No outro lado do Atlântico, o cerco e a agressão militar de 3 de Janeiro à Venezuela, que resultou na morte de mais de uma centena de pessoas, a destruição de infra-estruturas e o rapto do presidente Nicolás Maduro e da esposa, deputada Cilia Flores, colocaram a Venezuela bolivariana sob forte pressão, pois ao cerco militar e aos graves constrangimentos à economia provocados pelas centenas de medidas coercivas unilaterais impostas pelos Estados Unidos , soma-se o controlo da exportação de petróleo venezuelano.
Porém, este declínio moral não fica por aqui, agora Cuba também está na lista estado unidense
com ameaças de intervenção e incremento das sanções económicas ao País que resiste heroicamente, contando com a solidariedade de vários países como Portugal que através da Associação de Amizade Portugal-Cuba enviou um contentor com 11 toneladas de material recolhido solidariamente em Portugal, no âmbito da campanha «Por Cuba! Fim ao Bloqueio!», a par da China e da Rússia que também já prometeram ajuda em produtos petrolíferos.

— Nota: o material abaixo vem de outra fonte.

(** * node-mogile: the Domain class (lib/domain.js)

    A shallow embedding of [Domain.prototype.getPaths], [del], [getFile],
    [storeFile] and [get_keys].  The JavaScript is callback driven: every
    method issues calls on its collaborators (the tracker client
    [mogile.send], [fs], [http], [process.nextTick]) and registers
    handlers that run later.  A method is therefore embedded as

    - the list of collaborator calls it makes, in program order
      (type [action]), and
    - a transition function that runs the handler registered for an
      incoming event on the closure variables of the method.

    The environment (tracker, file system, sockets, scheduler) is not
    part of the program: it appears as the list of events fed to the
    transition function, and every assumption on it is a hypothesis of
    the theorem that needs it. *)

From Stdlib Require Import ZArith Lia List Bool Ascii String.
From stdpp Require Import base strings gmap list pretty.

Open Scope Z_scope.

(** ** JavaScript values *)

(** The values the methods of [Domain] inspect.  Numbers are the integer
    values ([Z]) and [NaN]; the arithmetic of the file ([i++],
    [bytes_written += data.length]) is exact on them below 2^53.
    [JFun] names a function value, [JErr] an error object. *)
#[warnings="-register-all"]
Inductive jsval : Type :=
| JUndefined
| JNull
| JBool (b : bool)
| JNum (n : Z)
| JNaN
| JStr (s : string)
| JFun (name : string)
| JErr (msg : string)
| JArr (elems : list jsval).

(** ToBoolean. *)
Definition truthy (v : jsval) : bool :=
  match v with
  | JUndefined | JNull | JNaN => false
  | JBool b => b
  | JNum n => negb (n =? 0)
  | JStr s => negb (String.eqb s "")
  | JFun _ | JErr _ | JArr _ => true
  end.

(** [a || b] *)
Definition js_or (a b : jsval) : jsval := if truthy a then a else b.

(** [typeof v] *)
Definition typeof (v : jsval) : string :=
  match v with
  | JUndefined => "undefined"
  | JNull | JErr _ | JArr _ => "object"
  | JBool _ => "boolean"
  | JNum _ | JNaN => "number"
  | JStr _ => "string"
  | JFun _ => "function"
  end.

(** [noop = function() {}] (line 4). *)
Definition noop : jsval := JFun "noop".

(** An object used as a key/value mapping: the argument mapping handed to
    [mogile.send] and the decoded tracker response. *)
Abbreviation jsobj := (gmap string jsval).

(** [o[k]]: a missing property reads as [undefined]. *)
Definition prop (o : jsobj) (k : string) : jsval := default JUndefined (o !! k).

(** ** Numeric conversion of a response field

    [i <= response['paths']] compares a number with a field of the decoded
    response, which converts the field with ToNumber.  The fragment
    modelled: [undefined] (a missing field) is NaN, a number is itself,
    the empty string is 0, a non-empty string of decimal digits is its
    value; every string that is no numeric literal at all is NaN.  Signed,
    fractional, exponent, hexadecimal and [Infinity] literals and
    surrounding white space, and fields that are arrays, are outside the
    fragment (they are mapped to NaN here, and no theorem below is
    instantiated on them). *)
Inductive jsnum : Type := NaN | Num (n : Z).

Definition digit_of (c : ascii) : option Z :=
  let n := Z.of_N (N_of_ascii c) in
  if (48 <=? n) && (n <=? 57) then Some (n - 48) else None.

Fixpoint parse_digits (acc : Z) (s : string) : option Z :=
  match s with
  | EmptyString => Some acc
  | String c s' =>
      match digit_of c with
      | Some d => parse_digits (10 * acc + d) s'
      | None => None
      end
  end.

Definition ToNumber (v : jsval) : jsnum :=
  match v with
  | JNum n => Num n
  | JStr s => match parse_digits 0 s with Some n => Num n | None => NaN end
  | JNull => Num 0
  | JBool b => Num (if b then 1 else 0)
  | _ => NaN
  end.

(** [a <= b] on numbers: false as soon as one side is NaN. *)
Definition js_le (a b : jsnum) : bool :=
  match a, b with
  | Num x, Num y => x <=? y
  | _, _ => false
  end.

(** The field values on which [ToNumber] above agrees with JavaScript:
    anything that is no string or array, a string of decimal digits below
    2^53, and a string whose first character is a printable ASCII
    character that no numeric literal starts with (not a digit, a sign, a
    dot or the [I] of [Infinity]). *)
Definition starts_no_literal (s : string) : bool :=
  match s with
  | EmptyString => false
  | String c _ =>
      let n := Z.of_N (N_of_ascii c) in
      (33 <=? n) && (n <=? 126) && negb ((48 <=? n) && (n <=? 57))
      && negb (n =? 43) && negb (n =? 45) && negb (n =? 46) && negb (n =? 73)
  end.

Definition ToNumber_modelled (v : jsval) : bool :=
  match v with
  | JStr s =>
      match parse_digits 0 s with
      | Some n => n <? 2 ^ 53
      | None => starts_no_literal s
      end
  | JErr _ | JArr _ => false
  | _ => true
  end.

(** ** Calls on the collaborators *)

(** The calls a method of [Domain] makes, in program order.  [ASend] is
    [this.mogile.send(this.name, cmd, args, handler)]; [ACall f args] is a
    call of the completion callback.  [AReqAbort] (closing the HTTP
    exchange from the client side) is part of the collaborator's interface
    and is listed so that its absence from every handler can be stated. *)
Inductive action : Type :=
| ASend (domain cmd : string) (args : jsobj)
| ACall (f : jsval) (args : list jsval)
| ACreateWriteStream (local : string)
| AHttpGet (url : string)
| AStreamWrite (len : Z)
| AResPause
| AResResume
| AStreamEnd
| ANextTick
| AStat (local : string)
| AHttpPut (url : string) (content_length : Z)
| ACreateReadStream (local : string)
| APipe
| ARequestEnd
| AReqAbort
| AUncaught (what : string).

Perante este preocupante panorama global, vem-nos à memória o seguinte texto de Bertolt Brecht: «Num tempo de agudização da luta de classes, da exploração, da crise do capitalismo que lança uma vez mais sobre os povos as garras do fascismo, da guerra, da destruição, do aumento do custo de vida, a quem interessa que esta realidade, e suas vis consequências na vida de todos, apareça aos nossos olhos como inevitável, como algo que não pode ser de outra maneira? A quem interessa esconder que as actuais relações de opressão podem ser transformadas? Logicamente, as ideias de imutabilidade e inevitabilidade servem a quem impõe que o mundo continue assim, ou seja, aos que dominam economicamente e, por isso, capturam também o conteúdo produzido com as ferramentas e os meios da produção cultural que são, em larga maioria, também por eles detidos».